Working with the PowerGrid team, Sutton’s students created an advanced model for MRI reconstruction with OpenACC. A key contributing factor to the team's’ success was the PGI OpenACC compiler which provided significant insight and feedback to the group throughout the process.

“We chose to use OpenACC because it is very flexible and easy to use,” said Sutton. “My students could all understand it, and therefore work together and contribute effectively. Additionally, PGI’s compiler enabled the team to make suggestions for how to parallelize the code, which had a significant impact on decreasing processing times.”

Having only taken a quick, 2-hour online course on OpenACC, Sutton’s students were able to develop working code in just a couple of weeks. The team performed image reconstructions on three environments—the Blue Waters supercomputer, a single-cabinet Cray XK7, and an engineering workstation—each of which might be appropriate for different situations. “Which environment we use would depend on demand,” said Sutton. “If we have a 5-minute scan and the patient needs information back immediately, we could reconstruct the image in the lab. On the other hand, if we have several scans to process, we may use a supercomputing environment.”

Results

Using OpenACC and NVIDIA GPUs, Sutton’s team realized significant speed-ups. “We were able to develop some very nice software that reduced the time it would normally take to reconstruct the MRI scan from 40 days down to a couple of hours,” he said.According to Sutton, during one of the runs, the team reconstructed 3,000 brain images in under 24 hours, by using many of the Blue Waters GPU nodes simultaneously—a task that would have taken months without OpenACC. Moreover, image quality has improved.

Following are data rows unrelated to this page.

(* ===== verification/Timers.v ===== *)
(** * Timers: the timer queues (vl.c, qemu-timer.h)

    Each clock has a list of active timers, sorted by expiry time.  The host alarm
    that interrupts the emulator is the one-shot timer of dynticks_rearm_timer:
    [host_timer] is what timer_gettime() reports, in microseconds, 0 when disarmed.
    The clocks' values are inputs ([now]); expiry times are int64_t nanoseconds
    (milliseconds for the real-time clock) taken without overflow.

    [TimerBank] is what a device sees of this file, [EnvLaws] what it may rely on. *)
From S2P Require Import Prelude HostUtils Irq.
From stdpp Require Import sets.
From Stdlib Require Import Sorted.
#[local] Open Scope Z_scope.

(** The unit of vm_clock deadlines, and muldiv64 with C's division by zero. *)
Definition get_ticks_per_sec : Z := 1000000000.
Definition muldiv {S} (a b c : Z) : ST S Z := if c =? 0 then throw Fault else mret (muldiv64 a b c).

(** ** State *)
Definition QEMU_CLOCK_REALTIME : nat := 0.
Definition QEMU_CLOCK_VIRTUAL : nat := 1.
Definition QEMU_CLOCK_HOST : nat := 2.
Definition ALARM_FLAG_DYNTICKS : Z := 0x1.
Definition ALARM_FLAG_EXPIRED : Z := 0x2.
Definition MIN_TIMER_REARM_US : Z := 250.
Definition INT32_MAX : Z := 2 ^ 31 - 1.

(** A timer is its identity and its clock; [expire_time] and [next] are the entry of
    the list it is in. *)
Record QEMUTimer := mkTimer { t_id : nat; t_clock : nat }.
Abbreviation queue := (list (nat * Z)).

Record timers := mkTimers {
  active_timers : list queue;
  now : list Z;
  alarm_flags : Z;
  host_timer : Z;
  use_icount : bool;
  notified : bool
}.
#[export] Instance eta_timers : Eta timers := fun r => mkTimers
  (active_timers r) (now r) (alarm_flags r) (host_timer r) (use_icount r) (notified r).

(** ** The lists *)
(** Unlinking the first node of the timer. *)
Fixpoint unlink (id : nat) (l : queue) : queue :=
  match l with
  | [] => []
  | (i, e) :: l => if (i =? id)%nat then l else (i, e) :: unlink id l
  end.
(** Linking before the first node that expires later. *)
Fixpoint link (id : nat) (expire_time : Z) (l : queue) : queue :=
  match l with
  | [] => [(id, expire_time)]
  | (i, e) :: l' => if e >? expire_time then (id, expire_time) :: l
                    else (i, e) :: link id expire_time l'
  end.
(** Whether that is at the head of the list. *)
Definition links_at_head (expire_time : Z) (l : queue) : bool :=
  match l with [] => true | (_, e) :: _ => e >? expire_time end.

Definition get_queue (c : nat) : ST timers queue := s ← get; deref (active_timers s !! c).
Definition set_queue (c : nat) (l : queue) : ST timers unit :=
  modify (fun s => s <| active_timers := <[c := l]> (active_timers s) |>).

Definition qemu_get_clock (c : nat) : ST timers Z := s ← get; deref (now s !! c).

Definition qemu_del_timer (ts : QEMUTimer) : ST timers unit :=
  l ← get_queue (t_clock ts); set_queue (t_clock ts) (unlink (t_id ts) l).

(** ** The host alarm *)
Definition queue_head (c : nat) : ST timers (option Z) :=
  l ← get_queue c; mret (snd <$> head l).

(** [if (active) { d = expire - clock; if (d < delta) delta = d; }] *)
Definition nearer (c : nat) (scale delta : Z) : ST timers Z :=
  h ← queue_head c;
  match h with
  | None => mret delta
  | Some e => t ← qemu_get_clock c;
              mret (if (e - t) * scale <? delta then (e - t) * scale else delta)
  end.

Definition qemu_next_deadline : ST timers Z :=
  h ← queue_head QEMU_CLOCK_VIRTUAL;
  delta ← (match h with
           | None => mret INT32_MAX
           | Some e => t ← qemu_get_clock QEMU_CLOCK_VIRTUAL; mret (e - t)
           end);
  delta ← nearer QEMU_CLOCK_HOST 1 delta;
  mret (if delta <? 0 then 0 else delta).

Definition qemu_next_deadline_dyntick : ST timers Z :=
  s ← get;
  delta ← (if use_icount s then mret INT32_MAX
           else d ← qemu_next_deadline; mret ((d + 999) / 1000));
  delta ← nearer QEMU_CLOCK_REALTIME 1000 delta;
  mret (if delta <? MIN_TIMER_REARM_US then MIN_TIMER_REARM_US else delta).

Definition dynticks_rearm_timer : ST timers unit :=
  rt ← queue_head QEMU_CLOCK_REALTIME;
  vm ← queue_head QEMU_CLOCK_VIRTUAL;
  ho ← queue_head QEMU_CLOCK_HOST;
  match rt, vm, ho with
  | None, None, None => mret tt
  | _, _, _ =>
    nearest_delta_us ← qemu_next_deadline_dyntick;
    s ← get;
    let current_us := host_timer s in
    if truth current_us && (current_us <=? nearest_delta_us) then mret tt
    else modify (fun s => s <| host_timer := nearest_delta_us |>)
  end.

Definition alarm_has_dynticks (s : timers) : bool := truth (Z.land (alarm_flags s) ALARM_FLAG_DYNTICKS).
Definition qemu_rearm_alarm_timer : ST timers unit :=
  s ← get; when (alarm_has_dynticks s) dynticks_rearm_timer.

Definition qemu_notify_event : ST timers unit := modify (fun s => s <| notified := true |>).

(** ** Operations *)
Definition qemu_mod_timer (ts : QEMUTimer) (expire_time : Z) : ST timers unit :=
  qemu_del_timer ts ;;
  l ← get_queue (t_clock ts);
  set_queue (t_clock ts) (link (t_id ts) expire_time l) ;;
  when (links_at_head expire_time l)
    (s ← get;
     when (Z.land (alarm_flags s) ALARM_FLAG_EXPIRED =? 0) qemu_rearm_alarm_timer ;;
     when (use_icount s) qemu_notify_event).

Definition qemu_timer_pending (ts : QEMUTimer) : ST timers bool :=
  l ← get_queue (t_clock ts); mret (existsb (fun t : nat * Z => (t.1 =? t_id ts)%nat) l).

Definition qemu_timer_expired (timer_head : option (nat * Z)) (current_time : Z) : bool :=
  match timer_head with None => false | Some (_, e) => e <=? current_time end.

(** qemu_run_timers: the callbacks run on the queues and on the rest of the machine
    [D]; they may change the queues, so the loop has no syntactic measure. *)
Fixpoint qemu_run_timers {D} (cb : nat -> ST (D * timers) unit) (fuel : nat) (c : nat)
    (current_time : Z) : ST (D * timers) unit :=
  match fuel with
  | O => throw OutOfFuel
  | S fuel =>
    l ← on_bank (get_queue c);
    match l with
    | [] => mret tt
    | (id, e) :: l' =>
      if e >? current_time then mret tt
      else on_bank (set_queue c l') ;; cb id ;; qemu_run_timers cb fuel c current_time
    end
  end.

(** qemu_put_timer / qemu_get_timer: the migrated word is -1 for an idle timer. *)
Definition timer_expire (ts : QEMUTimer) : ST timers (option Z) :=
  l ← get_queue (t_clock ts);
  mret (snd <$> find (fun t : nat * Z => (t.1 =? t_id ts)%nat) l).
Definition qemu_put_timer (ts : QEMUTimer) : ST timers Z :=
  p ← qemu_timer_pending ts;
  e ← timer_expire ts;
  mret (match p with true => wrap 64 (default 0 e) | false => wrap 64 (-1) end).
(** The conversion of a uint64_t to int64_t. *)
Definition s64 (x : Z) : Z := if x <? 2 ^ 63 then x else x - 2 ^ 64.
Definition qemu_get_timer (ts : QEMUTimer) (word : Z) : ST timers unit :=
  if word =? wrap 64 (-1) then qemu_del_timer ts else qemu_mod_timer ts (s64 word).

(** ** Lists sorted by expiry *)
Definition before (a b : nat * Z) : Prop := a.2 <= b.2.
Definition queue_ok (l : queue) : Prop := StronglySorted before l /\ NoDup l.*1.
(** The expiry of a timer in a queue. *)
Fixpoint expiry (id : nat) (l : queue) : option Z :=
  match l with
  | [] => None
  | (i, e) :: l => if (i =? id)%nat then Some e else expiry id l
  end.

“In the past we had to approximate our calculations because they were so computationally intensive,” said Sutton. “In certain situations these approximations have a negative impact on image quality; now we can achieve accurate solutions using OpenACC to maximize image quality and performance.” — Brad Sutton, Associate Professor, Bioengineering and Technical Director, Biomedical Imaging Center, University Of Illinois

Sutton added that if the goal is to run it on hundreds of patient scans together, parallel node implementation can complete the task quickly. “Running on a single node with a GPU, the solution was 70 times faster than it would have been using just a workstation. With multiple patient scans, we can easily leverage multiple nodes on a cluster,” he said.

“Now that we’ve seen how easy it is to program the GPU using OpenACC and the PGI compiler, we’re looking forward to translating more of our projects,” he said. “And, because of the nature of OpenACC, I believe we’ll begin to see more collaboration between our grad students, and fewer ‘lone’ programmers—enabling a richer research and learning environment.”